▶ [Listed records]
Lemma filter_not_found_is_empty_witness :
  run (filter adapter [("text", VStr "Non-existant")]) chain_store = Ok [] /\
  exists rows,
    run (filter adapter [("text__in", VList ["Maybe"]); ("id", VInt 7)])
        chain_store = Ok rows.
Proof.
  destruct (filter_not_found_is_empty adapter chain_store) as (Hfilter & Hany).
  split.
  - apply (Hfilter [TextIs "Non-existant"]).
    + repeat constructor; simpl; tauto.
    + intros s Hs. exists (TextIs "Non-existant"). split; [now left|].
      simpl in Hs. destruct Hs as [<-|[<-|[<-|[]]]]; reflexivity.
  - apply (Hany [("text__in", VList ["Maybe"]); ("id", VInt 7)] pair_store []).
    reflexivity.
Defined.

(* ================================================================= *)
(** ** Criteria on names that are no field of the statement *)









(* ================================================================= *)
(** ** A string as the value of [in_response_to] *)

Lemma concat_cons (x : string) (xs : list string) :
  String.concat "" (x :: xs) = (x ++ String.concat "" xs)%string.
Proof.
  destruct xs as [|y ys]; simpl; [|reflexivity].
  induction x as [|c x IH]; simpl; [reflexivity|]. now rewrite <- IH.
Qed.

--

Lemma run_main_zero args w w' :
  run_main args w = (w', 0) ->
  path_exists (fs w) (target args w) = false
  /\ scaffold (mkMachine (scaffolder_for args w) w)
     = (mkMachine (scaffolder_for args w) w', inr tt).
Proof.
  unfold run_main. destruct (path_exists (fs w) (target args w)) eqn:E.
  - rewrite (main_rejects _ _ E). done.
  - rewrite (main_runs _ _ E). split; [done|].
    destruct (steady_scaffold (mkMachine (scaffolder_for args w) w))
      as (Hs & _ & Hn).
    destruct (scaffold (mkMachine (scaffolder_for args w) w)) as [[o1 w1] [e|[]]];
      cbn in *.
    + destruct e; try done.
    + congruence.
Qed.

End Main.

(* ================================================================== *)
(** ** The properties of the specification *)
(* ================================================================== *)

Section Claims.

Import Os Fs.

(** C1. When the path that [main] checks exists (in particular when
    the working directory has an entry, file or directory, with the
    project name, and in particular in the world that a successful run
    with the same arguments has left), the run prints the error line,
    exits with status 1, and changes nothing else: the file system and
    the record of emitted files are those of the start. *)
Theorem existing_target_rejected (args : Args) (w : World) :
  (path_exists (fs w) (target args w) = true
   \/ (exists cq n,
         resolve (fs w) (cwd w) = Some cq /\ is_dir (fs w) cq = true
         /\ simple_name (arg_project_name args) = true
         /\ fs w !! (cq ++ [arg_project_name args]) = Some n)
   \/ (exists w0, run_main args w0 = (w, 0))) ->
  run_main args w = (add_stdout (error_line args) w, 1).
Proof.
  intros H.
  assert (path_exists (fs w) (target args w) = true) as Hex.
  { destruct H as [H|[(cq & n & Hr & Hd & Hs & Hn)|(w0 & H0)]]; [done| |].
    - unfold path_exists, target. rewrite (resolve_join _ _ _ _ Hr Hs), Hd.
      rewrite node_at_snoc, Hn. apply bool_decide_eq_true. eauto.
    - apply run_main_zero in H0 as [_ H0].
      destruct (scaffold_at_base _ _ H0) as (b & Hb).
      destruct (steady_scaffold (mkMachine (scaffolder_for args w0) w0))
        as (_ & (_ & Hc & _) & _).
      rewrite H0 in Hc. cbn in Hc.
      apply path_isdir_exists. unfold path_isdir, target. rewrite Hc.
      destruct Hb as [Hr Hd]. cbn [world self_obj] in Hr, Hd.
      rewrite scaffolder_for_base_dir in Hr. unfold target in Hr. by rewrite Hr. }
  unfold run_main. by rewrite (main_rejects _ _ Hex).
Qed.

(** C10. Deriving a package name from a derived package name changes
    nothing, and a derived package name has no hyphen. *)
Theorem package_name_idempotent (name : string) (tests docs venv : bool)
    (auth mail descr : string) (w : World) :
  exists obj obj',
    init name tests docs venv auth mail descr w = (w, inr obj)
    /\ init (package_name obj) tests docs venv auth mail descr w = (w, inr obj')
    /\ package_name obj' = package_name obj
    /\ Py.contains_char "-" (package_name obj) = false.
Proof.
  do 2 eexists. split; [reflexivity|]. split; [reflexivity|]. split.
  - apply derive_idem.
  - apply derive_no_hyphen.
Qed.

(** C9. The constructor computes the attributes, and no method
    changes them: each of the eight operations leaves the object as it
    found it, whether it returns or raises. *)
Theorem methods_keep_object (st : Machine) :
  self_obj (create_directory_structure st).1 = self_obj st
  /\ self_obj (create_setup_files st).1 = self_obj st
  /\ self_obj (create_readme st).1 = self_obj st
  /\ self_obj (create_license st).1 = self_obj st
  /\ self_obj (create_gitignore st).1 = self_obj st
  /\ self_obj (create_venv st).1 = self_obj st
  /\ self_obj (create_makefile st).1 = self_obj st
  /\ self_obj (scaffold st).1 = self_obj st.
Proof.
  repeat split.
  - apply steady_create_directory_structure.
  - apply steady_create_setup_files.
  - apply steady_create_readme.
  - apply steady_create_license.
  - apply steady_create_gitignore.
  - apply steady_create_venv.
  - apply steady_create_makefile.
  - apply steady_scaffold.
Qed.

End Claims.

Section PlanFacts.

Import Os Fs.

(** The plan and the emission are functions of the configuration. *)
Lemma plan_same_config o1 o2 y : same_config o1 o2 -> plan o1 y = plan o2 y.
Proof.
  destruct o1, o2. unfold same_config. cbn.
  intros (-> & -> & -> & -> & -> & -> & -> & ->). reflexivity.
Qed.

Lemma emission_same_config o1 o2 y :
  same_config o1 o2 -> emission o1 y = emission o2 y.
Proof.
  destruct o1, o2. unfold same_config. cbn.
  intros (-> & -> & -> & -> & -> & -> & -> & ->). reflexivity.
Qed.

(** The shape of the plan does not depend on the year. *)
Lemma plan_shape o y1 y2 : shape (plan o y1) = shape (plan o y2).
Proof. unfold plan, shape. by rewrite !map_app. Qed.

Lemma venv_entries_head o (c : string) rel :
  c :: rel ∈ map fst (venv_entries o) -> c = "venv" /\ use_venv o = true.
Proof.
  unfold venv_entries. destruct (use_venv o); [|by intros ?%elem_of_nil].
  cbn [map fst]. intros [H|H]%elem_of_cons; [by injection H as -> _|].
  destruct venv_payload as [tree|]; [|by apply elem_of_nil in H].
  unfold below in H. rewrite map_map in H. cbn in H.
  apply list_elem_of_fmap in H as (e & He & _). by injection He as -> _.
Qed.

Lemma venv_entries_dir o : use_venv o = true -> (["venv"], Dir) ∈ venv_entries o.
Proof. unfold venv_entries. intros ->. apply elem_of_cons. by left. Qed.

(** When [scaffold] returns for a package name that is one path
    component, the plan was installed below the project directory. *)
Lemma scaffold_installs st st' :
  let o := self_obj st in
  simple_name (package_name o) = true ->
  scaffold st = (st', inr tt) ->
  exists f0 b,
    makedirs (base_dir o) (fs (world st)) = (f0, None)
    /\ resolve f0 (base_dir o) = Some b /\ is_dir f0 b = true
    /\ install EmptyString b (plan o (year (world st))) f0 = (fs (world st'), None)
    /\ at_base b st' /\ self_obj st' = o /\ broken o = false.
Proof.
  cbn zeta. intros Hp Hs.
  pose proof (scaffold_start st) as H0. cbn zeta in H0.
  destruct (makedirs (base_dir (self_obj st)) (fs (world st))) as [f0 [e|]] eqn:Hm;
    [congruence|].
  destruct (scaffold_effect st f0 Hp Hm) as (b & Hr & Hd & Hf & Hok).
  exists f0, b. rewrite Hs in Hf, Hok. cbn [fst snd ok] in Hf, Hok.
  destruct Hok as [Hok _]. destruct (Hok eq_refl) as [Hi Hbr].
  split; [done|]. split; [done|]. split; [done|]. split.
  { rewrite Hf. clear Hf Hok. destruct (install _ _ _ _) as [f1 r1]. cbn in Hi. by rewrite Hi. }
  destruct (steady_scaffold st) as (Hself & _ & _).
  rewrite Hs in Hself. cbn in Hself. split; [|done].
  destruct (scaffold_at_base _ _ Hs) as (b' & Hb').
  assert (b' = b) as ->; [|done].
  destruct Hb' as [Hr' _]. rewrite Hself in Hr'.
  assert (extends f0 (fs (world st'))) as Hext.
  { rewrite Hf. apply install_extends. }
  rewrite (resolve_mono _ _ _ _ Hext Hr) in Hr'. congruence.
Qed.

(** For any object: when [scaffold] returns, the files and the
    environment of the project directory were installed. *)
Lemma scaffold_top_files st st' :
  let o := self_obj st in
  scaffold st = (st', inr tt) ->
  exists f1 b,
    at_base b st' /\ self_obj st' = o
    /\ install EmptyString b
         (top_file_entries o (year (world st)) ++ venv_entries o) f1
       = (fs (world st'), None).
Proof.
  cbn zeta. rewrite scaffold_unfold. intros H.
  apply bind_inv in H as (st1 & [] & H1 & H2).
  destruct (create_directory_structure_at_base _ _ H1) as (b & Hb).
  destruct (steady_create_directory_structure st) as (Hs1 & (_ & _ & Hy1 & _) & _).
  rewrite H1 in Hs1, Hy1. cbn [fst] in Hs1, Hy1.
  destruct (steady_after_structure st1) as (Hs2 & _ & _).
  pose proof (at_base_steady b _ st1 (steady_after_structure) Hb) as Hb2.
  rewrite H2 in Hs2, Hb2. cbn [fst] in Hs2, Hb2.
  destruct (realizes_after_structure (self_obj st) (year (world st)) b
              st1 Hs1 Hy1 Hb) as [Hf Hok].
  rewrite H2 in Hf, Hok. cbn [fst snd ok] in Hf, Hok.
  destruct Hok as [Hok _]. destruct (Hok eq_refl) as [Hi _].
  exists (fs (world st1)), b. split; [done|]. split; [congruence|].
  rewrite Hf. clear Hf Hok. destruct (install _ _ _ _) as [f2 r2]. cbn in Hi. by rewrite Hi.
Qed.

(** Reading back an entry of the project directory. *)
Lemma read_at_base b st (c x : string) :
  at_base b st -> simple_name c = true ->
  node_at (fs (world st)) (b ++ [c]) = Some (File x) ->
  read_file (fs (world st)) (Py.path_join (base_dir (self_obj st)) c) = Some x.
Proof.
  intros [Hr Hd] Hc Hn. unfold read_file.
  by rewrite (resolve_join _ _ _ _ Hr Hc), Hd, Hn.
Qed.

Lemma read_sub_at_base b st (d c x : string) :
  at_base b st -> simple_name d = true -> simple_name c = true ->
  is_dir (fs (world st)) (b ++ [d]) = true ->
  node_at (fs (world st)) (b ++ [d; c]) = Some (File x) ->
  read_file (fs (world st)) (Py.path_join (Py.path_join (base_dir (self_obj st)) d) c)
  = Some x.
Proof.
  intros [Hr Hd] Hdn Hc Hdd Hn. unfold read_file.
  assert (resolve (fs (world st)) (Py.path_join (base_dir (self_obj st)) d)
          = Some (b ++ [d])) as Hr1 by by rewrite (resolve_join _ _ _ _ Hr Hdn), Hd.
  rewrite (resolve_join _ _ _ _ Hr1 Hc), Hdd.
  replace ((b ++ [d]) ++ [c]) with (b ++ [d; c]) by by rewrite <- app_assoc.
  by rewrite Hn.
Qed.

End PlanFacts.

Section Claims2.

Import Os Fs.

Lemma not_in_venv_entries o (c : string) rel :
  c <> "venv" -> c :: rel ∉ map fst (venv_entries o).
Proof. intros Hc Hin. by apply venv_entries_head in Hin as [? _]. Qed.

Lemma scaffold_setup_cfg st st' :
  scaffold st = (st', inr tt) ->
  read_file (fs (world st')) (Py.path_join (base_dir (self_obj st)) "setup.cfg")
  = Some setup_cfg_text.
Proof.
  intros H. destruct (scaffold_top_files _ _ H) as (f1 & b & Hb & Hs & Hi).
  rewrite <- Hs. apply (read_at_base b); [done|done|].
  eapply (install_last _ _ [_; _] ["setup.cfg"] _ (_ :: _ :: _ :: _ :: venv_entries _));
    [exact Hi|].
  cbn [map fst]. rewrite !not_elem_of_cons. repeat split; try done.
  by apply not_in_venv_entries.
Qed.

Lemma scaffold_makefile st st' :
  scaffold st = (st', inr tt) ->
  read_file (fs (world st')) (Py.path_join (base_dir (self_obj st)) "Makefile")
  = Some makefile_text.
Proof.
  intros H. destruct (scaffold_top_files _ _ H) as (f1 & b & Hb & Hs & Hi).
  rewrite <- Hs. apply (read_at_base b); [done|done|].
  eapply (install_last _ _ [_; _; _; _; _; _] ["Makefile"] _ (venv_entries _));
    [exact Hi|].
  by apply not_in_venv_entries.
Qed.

▶ [Problem description] Only the lines above that include the word "congruence" belong in the answer; copy each one.

▶ [Response to the exercise]
    + congruence.
    [congruence|].
  rewrite (resolve_mono _ _ _ _ Hext Hr) in Hr'. congruence.
  exists (fs (world st1)), b. split; [done|]. split; [congruence|].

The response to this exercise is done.